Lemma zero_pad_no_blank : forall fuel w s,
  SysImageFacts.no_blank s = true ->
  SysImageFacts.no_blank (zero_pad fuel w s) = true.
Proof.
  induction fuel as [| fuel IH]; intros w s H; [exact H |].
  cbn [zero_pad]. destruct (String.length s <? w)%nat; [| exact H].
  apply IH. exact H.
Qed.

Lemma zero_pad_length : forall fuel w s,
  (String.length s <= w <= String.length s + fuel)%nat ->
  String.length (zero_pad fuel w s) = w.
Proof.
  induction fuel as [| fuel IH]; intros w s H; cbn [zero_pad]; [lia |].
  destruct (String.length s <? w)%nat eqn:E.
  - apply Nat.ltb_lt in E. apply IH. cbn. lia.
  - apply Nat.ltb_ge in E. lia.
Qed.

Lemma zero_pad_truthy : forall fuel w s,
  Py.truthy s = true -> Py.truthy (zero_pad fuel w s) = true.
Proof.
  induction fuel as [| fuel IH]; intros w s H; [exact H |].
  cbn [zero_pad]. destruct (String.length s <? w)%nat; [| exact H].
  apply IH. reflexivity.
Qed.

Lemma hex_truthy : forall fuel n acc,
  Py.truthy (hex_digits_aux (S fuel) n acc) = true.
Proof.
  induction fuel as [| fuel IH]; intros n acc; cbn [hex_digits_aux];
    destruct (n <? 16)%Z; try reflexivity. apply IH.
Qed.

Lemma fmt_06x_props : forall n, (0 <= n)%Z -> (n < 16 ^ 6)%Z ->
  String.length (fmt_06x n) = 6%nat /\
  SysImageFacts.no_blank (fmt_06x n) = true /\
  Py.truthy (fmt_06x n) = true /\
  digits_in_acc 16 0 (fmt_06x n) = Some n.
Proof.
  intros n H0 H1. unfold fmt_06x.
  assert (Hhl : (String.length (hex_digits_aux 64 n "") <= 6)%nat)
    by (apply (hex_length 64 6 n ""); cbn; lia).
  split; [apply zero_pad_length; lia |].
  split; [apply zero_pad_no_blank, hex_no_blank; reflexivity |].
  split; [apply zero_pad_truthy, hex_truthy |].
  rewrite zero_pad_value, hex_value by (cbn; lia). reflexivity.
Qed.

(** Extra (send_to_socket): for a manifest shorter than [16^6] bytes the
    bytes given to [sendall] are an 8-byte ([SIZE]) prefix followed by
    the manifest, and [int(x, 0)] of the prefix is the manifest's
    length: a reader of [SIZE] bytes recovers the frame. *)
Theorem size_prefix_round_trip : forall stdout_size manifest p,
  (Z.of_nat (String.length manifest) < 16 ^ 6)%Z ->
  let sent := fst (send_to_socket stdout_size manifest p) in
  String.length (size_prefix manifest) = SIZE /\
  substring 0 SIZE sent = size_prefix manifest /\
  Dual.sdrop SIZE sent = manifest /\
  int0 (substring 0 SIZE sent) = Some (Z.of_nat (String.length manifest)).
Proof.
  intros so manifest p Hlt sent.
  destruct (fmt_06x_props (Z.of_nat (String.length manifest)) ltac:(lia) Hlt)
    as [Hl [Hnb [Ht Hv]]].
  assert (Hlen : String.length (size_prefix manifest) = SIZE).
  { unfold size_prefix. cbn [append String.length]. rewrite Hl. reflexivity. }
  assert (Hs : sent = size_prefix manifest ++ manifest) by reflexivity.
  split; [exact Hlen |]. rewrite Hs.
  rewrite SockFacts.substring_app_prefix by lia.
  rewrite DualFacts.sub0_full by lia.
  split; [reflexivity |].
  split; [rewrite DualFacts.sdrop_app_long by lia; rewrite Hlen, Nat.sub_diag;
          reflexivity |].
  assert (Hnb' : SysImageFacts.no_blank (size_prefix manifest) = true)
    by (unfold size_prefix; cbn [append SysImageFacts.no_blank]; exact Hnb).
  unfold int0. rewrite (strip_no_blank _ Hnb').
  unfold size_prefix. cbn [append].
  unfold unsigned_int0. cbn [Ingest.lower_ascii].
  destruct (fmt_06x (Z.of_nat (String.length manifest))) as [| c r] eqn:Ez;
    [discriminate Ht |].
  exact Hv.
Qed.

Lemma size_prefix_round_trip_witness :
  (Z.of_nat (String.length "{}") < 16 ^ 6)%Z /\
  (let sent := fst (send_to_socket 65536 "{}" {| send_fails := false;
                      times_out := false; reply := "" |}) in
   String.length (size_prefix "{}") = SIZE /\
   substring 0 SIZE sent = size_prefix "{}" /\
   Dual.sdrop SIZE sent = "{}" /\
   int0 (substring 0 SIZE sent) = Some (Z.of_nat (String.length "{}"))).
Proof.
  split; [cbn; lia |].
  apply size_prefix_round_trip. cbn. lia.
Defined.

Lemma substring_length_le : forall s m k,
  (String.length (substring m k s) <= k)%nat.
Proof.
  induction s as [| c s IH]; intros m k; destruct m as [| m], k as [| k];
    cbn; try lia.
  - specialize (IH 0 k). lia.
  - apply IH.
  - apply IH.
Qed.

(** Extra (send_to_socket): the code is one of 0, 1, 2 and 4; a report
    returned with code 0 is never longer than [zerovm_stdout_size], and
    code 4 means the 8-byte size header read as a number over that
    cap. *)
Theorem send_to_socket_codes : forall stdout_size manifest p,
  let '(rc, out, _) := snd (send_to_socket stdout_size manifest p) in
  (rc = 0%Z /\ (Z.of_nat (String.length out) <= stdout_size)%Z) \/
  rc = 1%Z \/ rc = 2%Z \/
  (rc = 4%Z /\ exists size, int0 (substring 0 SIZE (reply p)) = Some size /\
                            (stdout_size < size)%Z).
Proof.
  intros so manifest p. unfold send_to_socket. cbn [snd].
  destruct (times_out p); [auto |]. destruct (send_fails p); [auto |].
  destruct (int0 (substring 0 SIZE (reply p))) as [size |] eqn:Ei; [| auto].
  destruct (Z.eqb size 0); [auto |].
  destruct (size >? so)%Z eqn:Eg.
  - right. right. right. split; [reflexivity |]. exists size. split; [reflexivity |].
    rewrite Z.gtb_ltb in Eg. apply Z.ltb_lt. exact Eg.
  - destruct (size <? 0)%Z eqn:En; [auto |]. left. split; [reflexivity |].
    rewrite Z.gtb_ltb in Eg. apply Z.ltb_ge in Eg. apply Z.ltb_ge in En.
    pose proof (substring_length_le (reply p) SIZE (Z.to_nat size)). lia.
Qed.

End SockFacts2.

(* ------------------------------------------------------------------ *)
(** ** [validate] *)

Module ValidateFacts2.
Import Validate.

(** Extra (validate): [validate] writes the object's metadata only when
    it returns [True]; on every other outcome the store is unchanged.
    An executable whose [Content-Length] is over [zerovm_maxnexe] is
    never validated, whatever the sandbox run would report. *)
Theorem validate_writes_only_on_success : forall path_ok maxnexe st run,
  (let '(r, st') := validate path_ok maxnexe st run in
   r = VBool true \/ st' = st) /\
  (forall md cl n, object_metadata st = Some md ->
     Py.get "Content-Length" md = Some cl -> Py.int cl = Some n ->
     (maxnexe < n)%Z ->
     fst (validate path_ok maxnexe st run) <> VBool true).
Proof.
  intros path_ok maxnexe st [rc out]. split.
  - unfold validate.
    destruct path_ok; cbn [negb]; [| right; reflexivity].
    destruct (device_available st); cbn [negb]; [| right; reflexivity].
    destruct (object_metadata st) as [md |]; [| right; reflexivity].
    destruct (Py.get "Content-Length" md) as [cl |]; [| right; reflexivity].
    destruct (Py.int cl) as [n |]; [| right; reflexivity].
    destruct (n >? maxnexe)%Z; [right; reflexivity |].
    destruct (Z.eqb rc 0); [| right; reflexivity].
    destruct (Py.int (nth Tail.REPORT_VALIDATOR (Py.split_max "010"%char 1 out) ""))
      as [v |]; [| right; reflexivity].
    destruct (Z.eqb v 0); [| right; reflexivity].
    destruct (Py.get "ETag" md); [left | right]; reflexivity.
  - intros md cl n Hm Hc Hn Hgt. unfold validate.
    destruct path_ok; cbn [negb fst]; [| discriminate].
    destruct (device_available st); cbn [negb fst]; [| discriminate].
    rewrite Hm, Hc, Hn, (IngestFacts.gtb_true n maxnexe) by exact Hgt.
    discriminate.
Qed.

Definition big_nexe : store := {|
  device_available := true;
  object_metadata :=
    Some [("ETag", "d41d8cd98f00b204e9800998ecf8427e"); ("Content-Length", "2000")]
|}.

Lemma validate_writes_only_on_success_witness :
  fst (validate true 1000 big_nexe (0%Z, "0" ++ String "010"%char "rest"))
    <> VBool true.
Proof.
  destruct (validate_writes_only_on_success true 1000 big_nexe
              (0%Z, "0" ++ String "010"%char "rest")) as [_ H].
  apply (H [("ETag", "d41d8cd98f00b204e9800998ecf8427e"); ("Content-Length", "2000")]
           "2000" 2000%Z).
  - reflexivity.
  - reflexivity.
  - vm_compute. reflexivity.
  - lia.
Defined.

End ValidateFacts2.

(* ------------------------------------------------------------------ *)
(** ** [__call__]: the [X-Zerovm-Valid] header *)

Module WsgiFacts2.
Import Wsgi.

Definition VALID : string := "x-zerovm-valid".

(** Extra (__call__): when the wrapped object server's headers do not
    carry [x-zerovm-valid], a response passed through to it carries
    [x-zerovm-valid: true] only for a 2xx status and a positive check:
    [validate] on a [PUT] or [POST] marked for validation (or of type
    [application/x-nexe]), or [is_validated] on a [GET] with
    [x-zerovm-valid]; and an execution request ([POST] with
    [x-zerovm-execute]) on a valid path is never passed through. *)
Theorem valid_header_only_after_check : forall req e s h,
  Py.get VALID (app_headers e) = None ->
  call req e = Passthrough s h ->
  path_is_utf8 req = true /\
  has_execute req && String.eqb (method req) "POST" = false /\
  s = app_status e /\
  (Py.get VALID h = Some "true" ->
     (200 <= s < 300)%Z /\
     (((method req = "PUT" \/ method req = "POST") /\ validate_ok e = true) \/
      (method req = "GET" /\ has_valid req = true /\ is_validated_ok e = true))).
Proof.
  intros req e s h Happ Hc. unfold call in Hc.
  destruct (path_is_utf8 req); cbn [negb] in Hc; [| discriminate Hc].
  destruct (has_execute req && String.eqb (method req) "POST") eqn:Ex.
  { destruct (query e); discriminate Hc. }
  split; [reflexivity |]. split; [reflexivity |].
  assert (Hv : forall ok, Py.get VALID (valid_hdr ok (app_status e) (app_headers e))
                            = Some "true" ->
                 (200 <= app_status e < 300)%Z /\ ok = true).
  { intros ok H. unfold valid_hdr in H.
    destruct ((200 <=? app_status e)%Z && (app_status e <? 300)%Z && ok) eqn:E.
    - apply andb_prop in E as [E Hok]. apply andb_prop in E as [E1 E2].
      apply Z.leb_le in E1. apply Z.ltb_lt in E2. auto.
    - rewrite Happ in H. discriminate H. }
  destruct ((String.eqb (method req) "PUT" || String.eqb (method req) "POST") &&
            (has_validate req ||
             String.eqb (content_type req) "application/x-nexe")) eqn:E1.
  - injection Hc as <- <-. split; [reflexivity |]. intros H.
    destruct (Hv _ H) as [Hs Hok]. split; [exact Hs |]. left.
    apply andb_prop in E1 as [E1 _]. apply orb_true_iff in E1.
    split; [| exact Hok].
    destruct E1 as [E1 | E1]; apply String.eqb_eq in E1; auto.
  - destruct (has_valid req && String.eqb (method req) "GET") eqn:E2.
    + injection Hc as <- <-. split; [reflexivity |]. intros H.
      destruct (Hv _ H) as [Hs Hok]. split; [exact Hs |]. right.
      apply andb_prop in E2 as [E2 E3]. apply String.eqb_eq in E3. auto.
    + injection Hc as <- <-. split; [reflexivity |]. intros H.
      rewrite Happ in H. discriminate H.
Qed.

= = = =

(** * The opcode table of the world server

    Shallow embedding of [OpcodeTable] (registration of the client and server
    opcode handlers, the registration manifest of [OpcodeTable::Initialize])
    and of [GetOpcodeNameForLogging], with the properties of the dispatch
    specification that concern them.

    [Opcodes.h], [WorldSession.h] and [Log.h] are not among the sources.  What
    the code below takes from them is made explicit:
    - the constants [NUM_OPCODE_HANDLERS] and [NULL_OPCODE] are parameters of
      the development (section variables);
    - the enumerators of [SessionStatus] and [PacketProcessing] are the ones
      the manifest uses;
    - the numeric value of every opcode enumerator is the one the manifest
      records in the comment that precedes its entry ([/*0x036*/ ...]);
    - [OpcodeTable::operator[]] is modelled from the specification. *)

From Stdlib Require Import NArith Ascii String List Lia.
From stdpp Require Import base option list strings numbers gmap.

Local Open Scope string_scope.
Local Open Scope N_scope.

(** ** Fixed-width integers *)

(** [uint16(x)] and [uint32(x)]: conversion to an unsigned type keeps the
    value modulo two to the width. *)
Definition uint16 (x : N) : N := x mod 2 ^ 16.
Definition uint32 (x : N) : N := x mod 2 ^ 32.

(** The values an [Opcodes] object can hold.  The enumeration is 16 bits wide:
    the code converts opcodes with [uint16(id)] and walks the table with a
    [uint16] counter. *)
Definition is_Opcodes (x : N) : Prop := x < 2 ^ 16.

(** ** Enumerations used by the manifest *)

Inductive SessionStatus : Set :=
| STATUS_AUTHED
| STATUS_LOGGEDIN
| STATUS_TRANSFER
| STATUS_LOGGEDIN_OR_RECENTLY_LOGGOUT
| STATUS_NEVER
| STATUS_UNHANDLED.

= = = =

**YOUR GOAL:** From the data above, say how many lines include "Happ", and write nothing but the number.

**TASK SOLUTION:** 3